Further evidence gathered with the Hubble Space Telescope led the researchers to believe that the explosion was too faint to be a supernova-in fact, fainter than any supernova that has ever been observed. Further, the energies observed in both the July 9 and May 9 bursts are consistent with the results seen in computer simulations for collisions of “compact object binaries”-that is, neutron stars and black holes.
Also, the location of the May 9 burst on the outskirts of a star-forming galaxy is at a place where one would expect to see old stars that have collapsed into the extremely massive neutron stars and even more massive black holes. The July 9 burst appears to have come from deeper within the galaxy, however.
“I am amazed that we have been able to make such great strides in the space of a few months.” Kulkarni added. “Now it is time to start addressing what beast lies at the heart of these explosions.”

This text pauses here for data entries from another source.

(* ===== verification/Pipeline.v ===== *)
(** * The worker's pipeline ([internal/worker] stages, composed as in [cmd/worker/main.go])

    The stages of the chain, in its order: flight recorder, normalizer, schema inspector,
    change recorder, adaptive shaper, policy, persister, router planner and incident
    detector, each over the calls it makes to the stores.  [pipeline] is the chain;
    the last theorem runs it in the worker pool behind the Kafka consumer.

    The description of an event's schema is a function of the event and is not an argument
    of the call here; the schema registry and the incident detector answer only whether
    they failed. *)

From S2P Require Import Prelude GoStrings GoFloat Domain OffsetTracker Proc Reliability Worker.
From S2P Require Import Consumer Shaping Router Policy ChangeIntel Shaper.

Local Open Scope string_scope.
Local Open Scope Z_scope.
Local Open Scope list_scope.

Inductive call : Type :=
  | wFlight (event : Event)
  | wSchema (event : Event)
  | wChange (marker : Marker)
  | wShape (c : Shaper.call)
  | wPolicy (c : Policy.call)
  | wWrite (event : Event)
  | wEnqueue (event : Event) (decisions : list Router.Decision)
  | wNow
  | wShadow (diff : Router.ShadowDiff)
  | wIncident (event : Event).

Definition ans (c : call) : Type :=
  match c with
  | wShape c => Shaper.ans c
  | wPolicy c => Policy.ans c
  | wNow => time
  | _ => result unit
  end.

Abbreviation P := (proc ans).

(** ** The stages *)

(** [if err := call(); err != nil { return Event{}, reliability.New(Transient, op, err) }],
    otherwise the event unchanged. *)
Definition transient_stage (op : string) (p : P (result unit)) (event : Event) : P processed :=
  r ← p;
  mret (match r with
        | Err e => (zero_event, reliability_New Transient op (Some e))
        | Ok _ => (event, None)
        end).

Definition FlightRecorder_Process : Processor ans := fun event =>
  transient_stage "flight recorder" (Proc.call (wFlight event)) event.

Definition Persister_Process : Processor ans := fun event =>
  transient_stage "persist event" (Proc.call (wWrite event)) event.

(** [registry] says whether there is one. *)
Definition SchemaInspector_Process (registry failOpen : bool) : Processor ans := fun event =>
  if negb registry then mret (event, None)
  else
    r ← (Proc.call (wSchema event) : P (result unit));
    mret (match r with
          | Err e => if failOpen then (event, None)
                     else (zero_event, reliability_New Transient "schema intelligence" (Some e))
          | Ok _ => (event, None)
          end).

Definition ChangeRecorder_Process (payload_summary : bytes -> option string) : Processor ans := fun event =>
  match MarkerFromEvent payload_summary event with
  | None => mret (event, None)
  | Some marker => transient_stage "record change marker" (Proc.call (wChange marker)) event
  end.

Definition Shaper_Process (canonicalBytes : Event -> Z) (engine : Shaping.Engine) (observers : nat) : Processor ans :=
  fun event => embed (ansD := ans) wShape (fun _ x => x) (AdaptiveShaper_Process canonicalBytes engine observers event).

(** [engine] is [None] for a nil engine. *)
Definition PolicyProcessor_Process (engine : option Policy.Engine) : Processor ans := fun event =>
  match engine with
  | None => mret (event, None)
  | Some engine =>
      r ← embed (ansD := ans) wPolicy (fun _ x => x) (Policy.Evaluate engine event);
      mret (match r with
            | Err e => (zero_event, reliability_New Transient "policy evaluation" (Some e))
            | Ok processed => (processed, None)
            end)
  end.

(** [Planner.Process] of the router. *)
Definition Planner_Process (active : Router.Config) (shadow : option Router.Config) (event : Event) : P (result unit) :=
  let plan := Plan active event in
  r ← (Proc.call (wEnqueue event plan) : P (result unit));
  match r with
  | Err e => mret (Err (ErrWrap "enqueue active routing plan" e))
  | Ok _ =>
      match shadow with
      | None => mret (Ok tt)
      | Some candidate =>
          now ← (Proc.call wNow : P time);
          match ComparePlans event active candidate plan (Plan candidate event) now with
          | None => mret (Ok tt)
          | Some diff =>
              r ← (Proc.call (wShadow diff) : P (result unit));
              mret (match r with Err e => Err (ErrWrap "record shadow routing difference" e) | Ok _ => Ok tt end)
          end
      end
  end.
Definition zero_simulation : Simulation :=
  mkSimulation "" "" "" "" "" "" "" "" 0 0 float_zero 0 (mkProfile 0 0 0) (mkProfile 0 0 0) (mkProfile 0 0 0)
    float_zero float_zero float_zero None None.

(** [simulationID]. *)
Definition simulationID : P (result string) :=
  raw ← (Proc.call sRandom : P (result bytes));
  match raw with
  | Err e => mret (Err e)
  | Ok raw => now ← (Proc.call sNow : P time);
              mret (Ok ("COST-" +:+ format_d (unix_milli now) +:+ "-" +:+ hex_encode raw))
  end.

(** The deferred part: when it was completed and with what error. *)
Definition finish_simulation (now : time) (err : option error) (s : Simulation) : Simulation :=
  mkSimulation (si_ID s) (si_IncidentID s) (si_ActivePolicy s) (si_ActiveVersion s) (si_ShadowPolicy s) (si_ShadowVersion s)
    (si_PricingModel s) (si_Currency s) (si_StartedAt s) now (si_WindowSeconds s) (si_EventCount s) (si_Baseline s) (si_Active s)
    (si_Shadow s) (si_MonthlyBaselineGB s) (si_MonthlyActiveGB s) (si_MonthlyShadowGB s) (si_MonthlyCosts s)
    (match err with Some e => Some e | None => si_Error s end).

Definition first_loop (event : Event) (active shadow : Local) : Loop :=
  mkLoop (ev_Timestamp event) (ev_Timestamp event) 0 0 ∅ (mkHalf 0 ∅ 0 active) (mkHalf 0 ∅ 0 shadow).
(** C27: However many goroutines observe events at once, and however the freezer answers: the error and cooldown tables stay
    within their limits; two incidents frozen for the same key (source and kind of breach) are at least a cooldown apart, as
    long as reservations reach the lock in the order of their times and the key was not evicted from a full table; and a
    breach is suppressed only when a freeze for its key, done or in progress, lies within the cooldown. *)
Theorem one_incident_per_cooldown config clock w : 0 < clock -> reachable config clock w ->
  (Z.of_nat (size (dt_errors (w_detector w))) <= cf_MaxTrackedSources (dt_config (w_detector w)) /\
   Z.of_nat (size (dt_lastTrigger (w_detector w))) <= Z.max 1 (i64 (cf_MaxTrackedSources (dt_config (w_detector w)) * 2))) /\
  (w_late w = false -> forall i j key t t', i <> j -> w_frozen w !! i = Some (key, t) -> w_frozen w !! j = Some (key, t') ->
     key ∉ w_evicted w -> cf_Cooldown config <= Z.abs (t - t')) /\
  (forall walk key now d', reserve walk key now (w_detector w) = (false, d') ->
     exists t, now - t < cf_Cooldown config /\
       ((key, t) ∈ w_frozen w \/ exists p, p ∈ w_threads w /\ holds p = Some (key, t))).
Proof.
  intros Hpos Hr. pose proof (reachable_inv _ _ _ Hpos Hr) as [Hc Hb _ Hh Ht]. split_and!.
  - apply Hb.
  - apply Hb.
  - intros Hl i j key t t' Hij Hi Hj Hn. destruct (decide (0 < cf_Cooldown config)) as [Hp|]; [|lia].
    destruct (Ht Hl Hp) as (_ & Hs & _). eapply (spaced_lookup _ _ _ i j); [exact Hs|done|..]; [| |done];
      apply lookup_app_l_Some; done.
  - intros walk key now d' H. assert (0 < cf_Cooldown config) as Hp.
    { revert H. unfold reserve. rewrite Hc. cbn. destruct (Z.ltb_spec 0 (cf_Cooldown config)); [done|]. by rewrite andb_false_r. }
    apply (cooldown_refused (cf_Cooldown config)) in H as (_ & t & [Ht' _]%(prune_lookup _ Hp) & Hlt); [|by rewrite Hc].
    exists t. split; [done|]. apply Hh in Ht'. apply elem_of_app in Ht' as [H|(p & H & Hp')%list_elem_of_omap]; [by left|right; eauto].
Qed.

Definition demo_event : Event := mkEvent "e1" "acme" "api" "http.latency" 1 ∅ [] (Some (float_of_int 1500)) "ms" "1" "" "".

Definition demo_breach : Breach := breach demo_event (default "" (latencyBreach DefaultConfig demo_event)) 5.

Definition demo_world : World :=
  mkWorld (set_triggers {["acme|api|latency" := 5]} (NewDetector DefaultConfig)) [AtAnnotate demo_breach]
    [("acme|api|latency", 5)] 5 false ∅.

Lemma any_order_list {V} : any_order (V := V) map_to_list.
Proof. by intros m. Qed.

Lemma step_to config w i p c k (a : ans c) d' w' : w_threads w !! i = Some p -> code config p = Call c k ->
  answered c a (w_detector w) d' -> w' = set_threads (<[i := after config p c a]> (w_threads w)) (noted p c a d' w) ->
  step config w w'.
Proof. intros H1 H2 H3 ->. by eapply step_call. Qed.

Lemma demo_reachable : reachable DefaultConfig 1 demo_world.
Proof.
  set (w1 := mkWorld (NewDetector DefaultConfig) [AtObserve demo_event] [] 1 false ∅).
  set (w2 := mkWorld (NewDetector DefaultConfig) [AtReserve demo_breach] [] 1 false ∅).
  set (w3 := mkWorld (w_detector demo_world) [AtFreeze demo_breach] [] 5 false ∅).
  apply (rtc_l _ _ w1); [apply (step_start _ demo_event)|].
  apply (rtc_l _ _ w2); [eapply (step_to _ _ 0 (AtObserve demo_event) dNow _ 5); [reflexivity..|vm_compute; reflexivity]|].
  apply (rtc_l _ _ w3); [eapply (step_to _ _ 0 (AtReserve demo_breach) (dReserve _ _) _ true (w_detector demo_world))|].
  - reflexivity.
  - reflexivity.
  - exists map_to_list. split; [apply any_order_list|]. vm_compute. reflexivity.
  - vm_compute. reflexivity.
  - apply rtc_once. eapply (step_to _ _ 0 (AtFreeze demo_breach) (dFreeze _ _ _ _ _) _ (Ok 3)); [reflexivity..|vm_compute; reflexivity].
Qed.

Lemma one_incident_per_cooldown_witness :
  reachable DefaultConfig 1 demo_world /\
  exists t, 7 - t < cf_Cooldown DefaultConfig /\
    (("acme|api|latency", t) ∈ w_frozen demo_world \/ exists p, p ∈ w_threads demo_world /\ holds p = Some ("acme|api|latency", t)).
Proof.
  split; [apply demo_reachable|].
  destruct (one_incident_per_cooldown DefaultConfig 1 demo_world ltac:(lia) demo_reachable) as (_ & _ & H).
  apply (H map_to_list "acme|api|latency" 7 (w_detector demo_world)). vm_compute. reflexivity.
Defined.

(** Two tenants whose names and sources run together share a cooldown: the incident of one suppresses that of the other. *)
Lemma cooldown_crosses_tenants :
  let a := mkEvent "e1" "acme" "eu|api" "http.latency" 1 ∅ [] (Some (float_of_int 1500)) "ms" "1" "" "" in
  let b := mkEvent "e2" "acme|eu" "api" "http.latency" 1 ∅ [] (Some (float_of_int 1500)) "ms" "1" "" "" in
  let key event := br_key (breach event (default "" (latencyBreach DefaultConfig event)) 5) in
  TenantID (WithTenant (ev_TenantID a)) <> TenantID (WithTenant (ev_TenantID b)) /\
  (reserve map_to_list (key b) 7 (reserve map_to_list (key a) 5 (NewDetector DefaultConfig)).2).1 = false.
Proof. cbv zeta. split; [by vm_compute|]. vm_compute. reflexivity. Qed.

(** ** Error bursts are counted exactly *)

Section burst.
Variable walk : gmap string (list time) -> list (string * list time).
Variable source : string.

Definition errors_after (times : list time) (d : Detector) : Detector :=
  foldl (fun d t => (recordError walk source t d).2) d times.

Definition within (window now : Z) (times : list time) : list time := filter (fun t => now - window < t) times.

Lemma recordError_source now d : let W := cf_ErrorWindow (dt_config d) in
  dt_errors (recordError walk source now d).2 !! source = Some (within W now (default [] (dt_errors d !! source)) ++ [now]) /\
  dt_config (recordError walk source now d).2 = dt_config d.
Proof. cbv zeta. unfold recordError. cbn. by rewrite lookup_insert_eq. Qed.

Lemma errors_after_config times d : dt_config (errors_after times d) = dt_config d.
Proof. unfold errors_after. revert d. induction times as [|t times IH]; intros d; [done|]. cbn [foldl]. by rewrite IH. Qed.

Lemma within_within window t now times : t <= now -> within window now (within window t times) = within window now times.
Proof.
  intros H. unfold within. rewrite list_filter_filter. apply list_filter_iff. intros x. lia.
Qed.

Lemma within_snoc window now times : 0 < window -> within window now (times ++ [now]) = within window now times ++ [now].
Proof. intros H. unfold within. rewrite filter_app, filter_cons_True; [done|lia]. Qed.

Lemma errors_after_window times now d : Sorted Z.le (times ++ [now]) -> dt_errors d !! source = None ->
  0 < cf_ErrorWindow (dt_config d) ->
  dt_errors (errors_after (times ++ [now]) d) !! source = Some (within (cf_ErrorWindow (dt_config d)) now (times ++ [now])).
Proof.
  intros Hs Hd Hw. rewrite within_snoc by done.
  revert now Hs. induction times as [|t times IH] using rev_ind; intros now Hs; unfold errors_after; rewrite foldl_app; cbn [foldl].
  - destruct (recordError_source now d) as [-> _]. by rewrite Hd.
  - fold (errors_after (times ++ [t]) d). destruct (recordError_source now (errors_after (times ++ [t]) d)) as [-> _].
    apply Sorted_StronglySorted in Hs; [|intros ???; lia]. apply StronglySorted_app in Hs as (Hall & Hs & _).
    rewrite (IH t) by (by apply StronglySorted_Sorted). cbn [default]. rewrite errors_after_config.
    unfold id. rewrite <- (within_snoc _ t times) by done. rewrite within_within by (apply Hall; set_solver). done.
Qed.

(** Of the errors of one source, in order of time, a burst is reported exactly when the window before the last one holds as
    many as the threshold. *)
Theorem burst_exact times t now d : Sorted Z.le ((times ++ [t]) ++ [now]) -> dt_errors d !! source = None ->
  0 < cf_ErrorWindow (dt_config d) ->
  is_Some (recordError walk source now (errors_after (times ++ [t]) d)).1 <->
  cf_ErrorThreshold (dt_config d) <= zlen (within (cf_ErrorWindow (dt_config d)) now ((times ++ [t]) ++ [now])).
Proof.
  intros Hs Hd Hw. pose proof Hs as Hs'. apply Sorted_StronglySorted in Hs'; [|intros ???; lia].
  apply StronglySorted_app in Hs' as (Hall & Hs' & _).
  unfold recordError. cbn [fst]. rewrite (errors_after_window times t) by (done || by apply StronglySorted_Sorted).
  cbn [default]. unfold id. rewrite errors_after_config.
  fold (within (cf_ErrorWindow (dt_config d)) now (within (cf_ErrorWindow (dt_config d)) t (times ++ [t]))).
  rewrite within_within by (apply Hall; set_solver). rewrite <- within_snoc by done.
  destruct (Z.ltb_spec (zlen (within (cf_ErrorWindow (dt_config d)) now ((times ++ [t]) ++ [now]))) (cf_ErrorThreshold (dt_config d))).
  - split; [by intros []|lia].
  - split; [done|by eexists].
Qed.
Lemma earliest_complete rows row : row ∈ rows -> is_Some (earliest rows !! fl_event_id row).
Proof.
  induction rows as [|r rows IH] using rev_ind; intros Ho; [by apply elem_of_nil in Ho|]. rewrite earliest_snoc. unfold keep_earliest.
  destruct (decide (fl_event_id r = fl_event_id row)) as [Heq|Hne].
  - rewrite Heq. destruct (earliest rows !! fl_event_id row) as [z|] eqn:E; [destruct (_ <? _)|]; rewrite ?lookup_insert_eq; eauto.
  - apply elem_of_app in Ho as [Ho| ->%list_elem_of_singleton]; [|done].
    destruct (earliest rows !! fl_event_id r) as [z|]; [destruct (_ <? _)|]; rewrite ?lookup_insert_ne by done; by apply IH.
Qed.

Lemma earliest_sound rows id row : earliest rows !! id = Some row -> fl_event_id row = id /\ first_capture rows row.
Proof.
  revert id row. induction rows as [|r rows IH] using rev_ind; intros id row; [done|]. rewrite earliest_snoc. unfold keep_earliest.
  assert (forall found, earliest rows !! id = Some found -> (fl_event_id r = id -> fl_captured_at found <= fl_captured_at r) ->
    fl_event_id found = id /\ first_capture (rows ++ [r]) found) as Hold.
  { intros found [Hid [Hin Hmin]]%IH Hr. split; [done|]. split; [set_solver|]. intros other Ho Heq.
    apply elem_of_app in Ho as [Ho| ->%list_elem_of_singleton]; [by apply Hmin|]. apply Hr. congruence. }
  destruct (earliest rows !! fl_event_id r) as [other|] eqn:E.
  - destruct (Z.ltb_spec (fl_captured_at r) (fl_captured_at other)).
    + intros [[<- <-]|[Hne Hl]]%lookup_insert_Some; [|apply Hold; [done|congruence]].
      split; [done|]. split; [set_solver|]. intros o Ho Heq. apply IH in E as [Hid [_ Hmin]].
      apply elem_of_app in Ho as [Ho| ->%list_elem_of_singleton]; [|lia]. specialize (Hmin _ Ho ltac:(congruence)). lia.
    + intros Hl. apply Hold; [done|]. intros <-. rewrite E in Hl. injection Hl as ->. lia.
  - intros [[<- <-]|[Hne Hl]]%lookup_insert_Some; [|apply Hold; [done|congruence]].
    split; [done|]. split; [set_solver|]. intros o Ho Heq. apply elem_of_app in Ho as [Ho| ->%list_elem_of_singleton]; [|lia].
    apply earliest_complete in Ho as [x Hx]. rewrite Heq, E in Hx. done.
Qed.

(** ** What a freeze copies *)

Definition by_id (m : gmap string FlightRow) : Prop := forall id row, m !! id = Some row -> fl_event_id row = id.

Lemma incoming_nodup tenant incidentID (m : gmap string FlightRow) : by_id m ->
  NoDup ((fun kv => (frozen_key tenant incidentID kv.2, kv.2)) <$> map_to_list m).*1.
Proof.
  intros Hm. rewrite <- list_fmap_compose. apply NoDup_fmap_2_strong; [|apply NoDup_map_to_list].
  intros [id r] [id' r'] Hi%elem_of_map_to_list Hi'%elem_of_map_to_list [= Heq _].
  rewrite (Hm _ _ Hi), (Hm _ _ Hi') in Heq. subst id'. congruence.
Qed.

Lemma incoming_lookup tenant incidentID (m : gmap string FlightRow) key row : by_id m ->
  incoming tenant incidentID m !! key = Some row <-> key = frozen_key tenant incidentID row /\ m !! fl_event_id row = Some row.
Proof.
  intros Hm. unfold incoming. rewrite <- elem_of_list_to_map.
  - rewrite list_elem_of_fmap. split.
    + intros ([id r] & [= -> ->] & Hin%elem_of_map_to_list). cbn. split; [done|]. by rewrite (Hm _ _ Hin).
    + intros [-> H]. exists (fl_event_id row, row). split; [done|]. by apply elem_of_map_to_list.
  - by apply incoming_nodup.
Qed.

Lemma earliest_by_id rows : by_id (earliest rows).
Proof. intros id row [H _]%earliest_sound. done. Qed.

(** The rows of a map of captures, in any order, give the map back. *)
Lemma earliest_values (m : gmap string FlightRow) rows : by_id m -> (forall row, row ∈ rows <-> m !! fl_event_id row = Some row) ->
  earliest rows = m.
Proof.
  intros Hm Hr. apply map_eq. intros id. destruct (earliest rows !! id) as [row|] eqn:E.
  - apply earliest_sound in E as [<- [Hin _]]. symmetry. by apply Hr.
  - destruct (m !! id) as [row|] eqn:Em; [|done]. pose proof (Hm _ _ Em) as Hid. subst id.
    apply Hr, earliest_complete in Em as [x Hx]. by rewrite Hx in E.
Qed.

Lemma incoming_size tenant incidentID (m : gmap string FlightRow) : by_id m -> size (incoming tenant incidentID m) = size m.
Proof. intros Hm. unfold incoming. rewrite map_size_list_to_map by (by apply incoming_nodup). by rewrite length_fmap, length_map_to_list. Qed.

Lemma freeze_rows_incident scan now tenant incidentID title from to db n db' :
  freeze_rows scan now tenant incidentID title from to db = Ok (n, db') ->
  db_flights db' = db_flights db /\
  db_frozen db' = db_frozen db ∪ incoming tenant incidentID (earliest (filter (in_window tenant from to) (scan (db_flights db)))) /\
  n = Z.of_nat (size (db_frozen db')) - Z.of_nat (size (db_frozen db)).
Proof. unfold freeze_rows. by intros [= <- <-]. Qed.

Lemma fresh_disjoint tenant incidentID db (m : gmap string FlightRow) : by_id m ->
  (forall key, is_Some (db_frozen db !! key) -> key.1.1 <> (tenant, incidentID)) -> db_frozen db ##ₘ incoming tenant incidentID m.
Proof.
  intros Hm Hf. apply map_disjoint_spec. intros key x y Hx [-> _]%incoming_lookup; [|done]. by apply (Hf _ (mk_is_Some _ _ Hx)).
Qed.

Lemma values_by_id (m : gmap string FlightRow) row : by_id m -> row ∈ (map_to_list m).*2 <-> m !! fl_event_id row = Some row.
Proof.
  intros Hm. rewrite list_elem_of_fmap. split.
  - intros ([id r] & -> & H%elem_of_map_to_list). cbn. by rewrite (Hm _ _ H).
  - intros H. exists (fl_event_id row, row). split; [done|]. by apply elem_of_map_to_list.
Qed.

Lemma ids_nodup (m : gmap string FlightRow) : by_id m -> NoDup (fl_event_id <$> (map_to_list m).*2).
Proof.
  intros Hm. replace (fl_event_id <$> (map_to_list m).*2) with (map_to_list m).*1; [apply NoDup_fst_map_to_list|].
  rewrite <- list_fmap_compose. apply list_fmap_ext. intros i [id row] H%list_elem_of_lookup_2%elem_of_map_to_list. cbn.
  symmetry. by apply Hm.
Qed.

In addition to Kulkarni and Fox, who was a Caltech postdoctoral scholar at the time of the discovery, the other Caltech authors are Fiona Harrison, a professor of physics and astronomy at Caltech; Tsvi Piran, a professor at Hebrew University who recently spent part of his sabbatical at Caltech as a Moore Distinguished Scholar; Avishay Gal-Yam and Dae-Sik Moon, all postdoctoral scholars; Ehud Nakar, a senior research fellow; and Mansi Kasliwal, Alicia Soderberg, Stephen Bradley Cenko, and Patrick Brian Cameron, all graduate students.
Research on gamma-ray bursts at Caltech is supported in part by funding from NASA and the National Science Foundation.